These instruments typically use one or several exciters to vibrate a surface which vibrates a string. For example, the halldorophone and family of feedback string instruments (including cellos and basses) vibrate an acoustic body through a mounted speaker which in turn vibrates their strings. The Fjaerlett slightly differs by directly vibrating its springs. The player can then engage with the instrument directly by touching, exciting or damping the strings or body. Electromagnetic pickups transduce the mechanical vibration of the strings into an electrical signal which is processed and amplified.
In these instruments the air column is resonated by a speaker; players engage with them through touch (valves or keys) or by altering the shape of their mouth cavity which extends the instrument body; tactile perception of the vibrations in the instrument body plays an important proprioceptive role. These instruments take varying approaches to transducer placement; in the most played version of the thranophone the feedback is created between a microphone in the player’s mouth and a speaker mounted in the bell of a tuba; varying position of the speaker creates a further expressive interface. The feedback trombone reverses this arrangement, and the feedback clarinet uses multiple microphone placements throughout the system.
These instruments use piezo contact microphones to pick up surface vibrations either mounted directly on the surface, or in the special case of Brandtsegg’s polycarbonate plate, mounted on the finger, such that the finger becomes part of the vibrational pathway of the instrument. The Piezothing and C-Bow are both portable and surface-agnostic, allowing manipulation through device placement and surface damping or excitement.
Many of these instruments could be classed as assemblages; others are primarily characterised as being such. Stapleton’s Volatile Assemblage (VOLA) includes a resonant metal chamber, vibrated with an exciter, and with different materials and devices that can be introduced into the actuated feedback loop (string, balls, rods).
Many of these instruments use gain control besides manipulating physical resonances as the main point of interaction, while others take varied approaches to signal processing. The thranophone (as played by Ingi Garðar Erlendsson) optionally includes an array of guitar pedals, and the Fjaerlett offers analog equalisation. Others afford digital signal processing allowing for system state analysis and manipulation; the FAAB has embedded DSP on a Bela board, the Feral Cello is routed through Max/MSP and the Feedback Cello can switch between algorithms in SuperCollider. These external processes are manipulated either by on-body controls (e.g. the halldorophone) or external devices (foot pedals, mixers, laptops), principally using scientific instrumentation style controls and/or GUIs. In the case of CoFlo [33], signal processing is directly intended to shape instrument behaviour as well as sound.
Examining the qualities of playing SRIs compared to that of musical instruments where input has a more predictable, consistent output, we find a commonly reported theme of having to dialogue with the instrument. This resonates with ongoing discussions in contemporary music that question conventional assumptions of top-down, linear performance models [34][35][36]. In the words of composer and thranophone player Ingi Garðar Erlendsson [37]:
“For a composer it's amazing that I cannot trust the instrument being the same today as it was yesterday…
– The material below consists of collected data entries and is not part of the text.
Definition toggleEditing (wanted : string) (s : Session) : Session :=
  setEditingImage
    (match editingImage s with
     | Some current => if String.eqb current wanted then None else Some wanted
     | None => Some wanted
     end)
    s.

(** The [onClick] of the Reset All button of an image, as rendered for
    [image]: the three handlers in turn, with the arguments computed from
    the rendered image. *)
Definition resetAll (image : ImageFile) (s : Session) : Session :=
  let s := withState (rotateImageHandler (id image) (- rotation image)) s in
  let s := adjustBrightnessHandler (id image) (- brightness image) s in
  adjustContrastHandler (id image) (- contrast image) s.

(** *** The callbacks of the image loader started by [handleFileSelect] *)

Definition setDimensions (v : Dims Z) (img : ImageFile) : ImageFile :=
  mkImageFile (id img) (file img) (preview img) (name img) (size img)
    v (uploadTime img) (rotation img) (brightness img)
    (contrast img) (order img).

Definition imageLoaded (wanted : string) (w h : Z) (s : Session) : Session :=
  withState
    (setImages
       (List.map (fun p =>
                    if String.eqb (id p) wanted
                    then setDimensions (mkDims w h) p
                    else p)))
    s.

Definition imageFailed (imageName : string) (s : Session) : Session :=
  withState (setError (Some ("Failed to load image " ++ imageName)%string)) s.

(** *** Sorting *)

(** [Array.prototype.sort] with a comparator.  The sort is stable; it is
    modelled as the insertion sort that puts [a] before [b] unless the
    comparator says [b] comes first (a positive result).  For a comparator
    that is a consistent order this is the array every engine returns. *)
Fixpoint insertSorted {A} (compare : A -> A -> Z) (a : A) (l : list A)
  : list A :=
  match l with
  | [] => [a]
  | b :: rest =>
      if 0 <? compare a b then b :: insertSorted compare a rest
      else a :: b :: rest
  end.

Definition Array_sort {A} (compare : A -> A -> Z) (l : list A) : list A :=
  foldr (insertSorted compare) [] l.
Interviewer: How do you feel about that?
Ingi: I think that's great! I'm enjoying the instrument more and more. I like that I can't be sure if the instrument is always going to be the same. Also my composition is such that I'm always re-inventing the method, and I really like that, having an instrument that forces me to continually re-discover it.”
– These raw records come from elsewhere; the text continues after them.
(** What a browser shows once the page is loaded. *)
Definition render (url : string) : string :=
  if url =? site then "<html><head></head><body><p>Hi</p></body></html>"
  else "<html><head></head><body>" ++ text (serve url) ++ "</body></html>".

Record Browser : Type := {
  name : string;
  arguments : list string;
  shown : string;
  jar : dict;
}.

Definition externals : Externals :=
  {| MOST_COMMON_USER_AGENTS_STRINGS := user_agents;
     MOST_COMMON_USER_AGENTS_WEIGHTS := weights;
     BeautifulSoup := fun markup _ => HtmlParser.parse markup;
     requests_session :=
       {| proxies := [];
          headers := [("User-Agent", "python-requests"); ("Accept", "*/*")];
          cookies := [] |};
     session_get := fun s url _ => (Ok (serve url), s);
     session_close := fun _ => Ok tt;
     WebDriver := Browser;
     webdriver_new := fun b opts =>
       Ok {| name := b; arguments := opts;
             shown := "<html><head></head><body></body></html>"; jar := [] |};
     delete_all_cookies := fun d =>
       Ok {| name := name d; arguments := arguments d; shown := shown d; jar := [] |};
     driver_get := fun d url =>
       Ok {| name := name d; arguments := arguments d; shown := render url; jar := jar d |};
     page_source := fun d => Ok (shown d);
     driver_quit := fun _ => Ok tt |}.

Definition rng0 : PyRandom.Rng :=
  {| PyRandom.bits := fun n => 7 * n + 3;
     PyRandom.uniform := fun n => (1 # 3)%Q;
     PyRandom.pos := 0 |}.

Definition world0 : World.t := {| World.rng := rng0; World.trace := [] |}.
There is also a sense of having to engage SRIs in a fundamentally different way to the acoustic instrument it is based on (when applicable), as for double bass player Adam Pultz Melbye when playing the FAAB: “The adaptive and often nonlinear behaviour of the instrument imbues it with a sense of autonomy that, on the one hand supports exploration, and on the other, resists the traditional notion of instrumental mastery” [38].
SRI players can become emphatic about the joy of negotiating a responsive but chaotic instrument, as Úlfarsson found in interviews with long term users of his halldorophone; this is encapsulated beautifully by composer (and performer of her own music) Hildur Guðnadóttir:
“You need to be a 110% present physically, if you even move your knee or something he might decide to stop and I find that thrilling. How you have to adjust your whole approach to the instrument and how conscious I have to be of my whole body...” [39]
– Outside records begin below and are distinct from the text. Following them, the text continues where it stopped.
Lemma wp_gets (f : S -> A) s (Q : A -> S -> Prop) : Q (f s) s -> wp (gets f) s Q.
Proof. done. Qed.

Lemma wp_modify (f : S -> S) s (Q : unit -> S -> Prop) : Q tt (f s) -> wp (modify f) s Q.
Proof. done. Qed.

Lemma wp_deref (o : option A) a (s : S) (Q : A -> S -> Prop) :
  o = Some a -> Q a s -> wp (deref o) s Q.
Proof. by intros ->. Qed.

Lemma wp_mono (m : M S A) s (Q R : A -> S -> Prop) :
  wp m s Q -> (forall a s', Q a s' -> R a s') -> wp m s R.
Proof. unfold wp. destruct (m s) as [[a s']|]; auto. Qed.

Lemma wp_conj (m : M S A) s (Q R : A -> S -> Prop) :
  wp m s Q -> wp m s R -> wp m s (fun a s' => Q a s' /\ R a s').
Proof. unfold wp. destruct (m s) as [[a s']|]; auto. Qed.

Lemma wp_if (b : bool) (m1 m2 : M S A) s Q :
  (b = true -> wp m1 s Q) -> (b = false -> wp m2 s Q) -> wp (if b then m1 else m2) s Q.
Proof. destruct b; auto. Qed.

Lemma wp_when (b : bool) (m : M S unit) s (Q : unit -> S -> Prop) :
  (b = true -> wp m s Q) -> (b = false -> Q tt s) -> wp (when b m) s Q.
Proof. destruct b; [auto|]. intros _ H. by apply H. Qed.

Lemma wp_zoom (get : S -> T) put (m : M T A) s (Q : A -> S -> Prop) :
  wp m (get s) (fun a t => Q a (put t s)) -> wp (zoom get put m) s Q.
Proof. unfold wp, zoom. by destruct (m (get s)) as [[a t]|]. Qed.

Lemma wp_Some (m : M S A) s Q :
  wp m s Q <-> exists a s', m s = Some (a, s') /\ Q a s'.
Proof.
  unfold wp. split.
  - destruct (m s) as [[a s']|]; [eauto|done].
  - by intros (a & s' & -> & H).
Qed.

End Wp.

(** ** What code leaves alone

    [keeps f m]: whenever [m] returns, it has not changed [f] of the state. *)
Definition keeps {S V A} (f : S -> V) (m : M S A) : Prop :=
  forall s a s', m s = Some (a, s') -> f s' = f s.

Section Keeps.
Context {S V : Type} (g : S -> V).

Lemma keeps_bind {A B} (m : M S A) (f : A -> M S B) :
  keeps g m -> (forall a, keeps g (f a)) -> keeps g (m ≫= f).
Proof.
  intros Hm Hf s c s'. unfold mbind, M_bind. destruct (m s) as [[b s1]|] eqn:E; [|done].
  intros E2. rewrite (Hf _ _ _ _ E2). by eapply Hm.
Qed.
Lemma keeps_ret {A} (a : A) : keeps g (mret a).
Proof. by intros s a' s' [= <- <-]. Qed.
Lemma keeps_gets {A} (f : S -> A) : keeps g (gets f).
Proof. by intros s a' s' [= <- <-]. Qed.
Lemma keeps_deref {A} (o : option A) : keeps g (deref o).
Proof. intros s a s'. destruct o; [by intros [= <- <-]|done]. Qed.
Lemma keeps_fault {A} : keeps g (A := A) fault.
Proof. done. Qed.
Lemma keeps_modify f : (forall s, g (f s) = g s) -> keeps g (modify f).
Proof. by intros Hf s a s' [= <- <-]. Qed.
Lemma keeps_zoom {T A} (get : S -> T) put (m : M T A) :
  (forall t s, g (put t s) = g s) -> keeps g (zoom get put m).
Proof. intros Hp s a s'. unfold zoom. destruct (m _) as [[? ?]|]; [by intros [= <- <-]|done]. Qed.

Lemma wp_keeps {A} (m : M S A) s Q :
  keeps g m -> wp m s Q -> wp m s (fun a s' => Q a s' /\ g s' = g s).
Proof. unfold wp. intros Hk. destruct (m s) as [[a s']|] eqn:E; [|done]. intros HQ. split; [done|by eapply Hk]. Qed.
End Keeps.

Ltac keeps_step :=
  first
    [ apply keeps_bind; [|intros ?] | apply keeps_ret | apply keeps_gets | apply keeps_deref
    | apply keeps_fault | apply keeps_modify; done | apply keeps_zoom; done | case_match ].

(** One step of symbolic execution. *)
Ltac wp_step :=
  lazymatch goal with
  | |- wp (mbind _ _) _ _ => apply wp_bind
  | |- wp (mret _) _ _ => apply wp_ret
  | |- wp (gets _) _ _ => apply wp_gets
  | |- wp (modify _) _ _ => apply wp_modify
  | |- wp (zoom _ _ _) _ _ => apply wp_zoom
  end; cbn beta.

Ltac wp_steps := repeat wp_step.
This focusing of attention is reported by Paul Stapleton, who describes the experience of the instrument in the language of complex systems:
“Playing with self-resonating feedback instruments demands that I pay close attention. The most satisfying feedback music seems to be at the thresholds and breaking points, and these are rarely stable. And this is a good thing, because stability (or equilibrium) actually means death, where uncertainty, chaos and contingent connections are the realm of the living.” [40]
In fact there is anecdotal evidence from the work of Snyder et al to suggest that players feel quite disappointed when the characteristics wildness of SRIs is dialled down. In their research, a parameter was introduced to use the feedbacking mechanism primarily as a method to drive accurate note generation. The reported that:
“The performers liked the wildness of the feedback mode, but actually found very little sonic difference between “synthesis mode” and “feedback mode” when the Q of the bandpass filter was high enough to force near instantaneous changes between partials. A very high Q on the filter and a quantized stepping between cutoff frequencies were both settings on the instrument that increased the pitch accuracy of “feedback mode”, but the resulting gain in stability was accompanied by a loss of what was characteristically exciting about the feedback sound. This suggested that in order to make the feedback mechanism worth implementing, certain elements and artifacts of that sound needed to be preserved, such as the characteristic struggling timbral shift as feedback breaks from one partial to another.”[27]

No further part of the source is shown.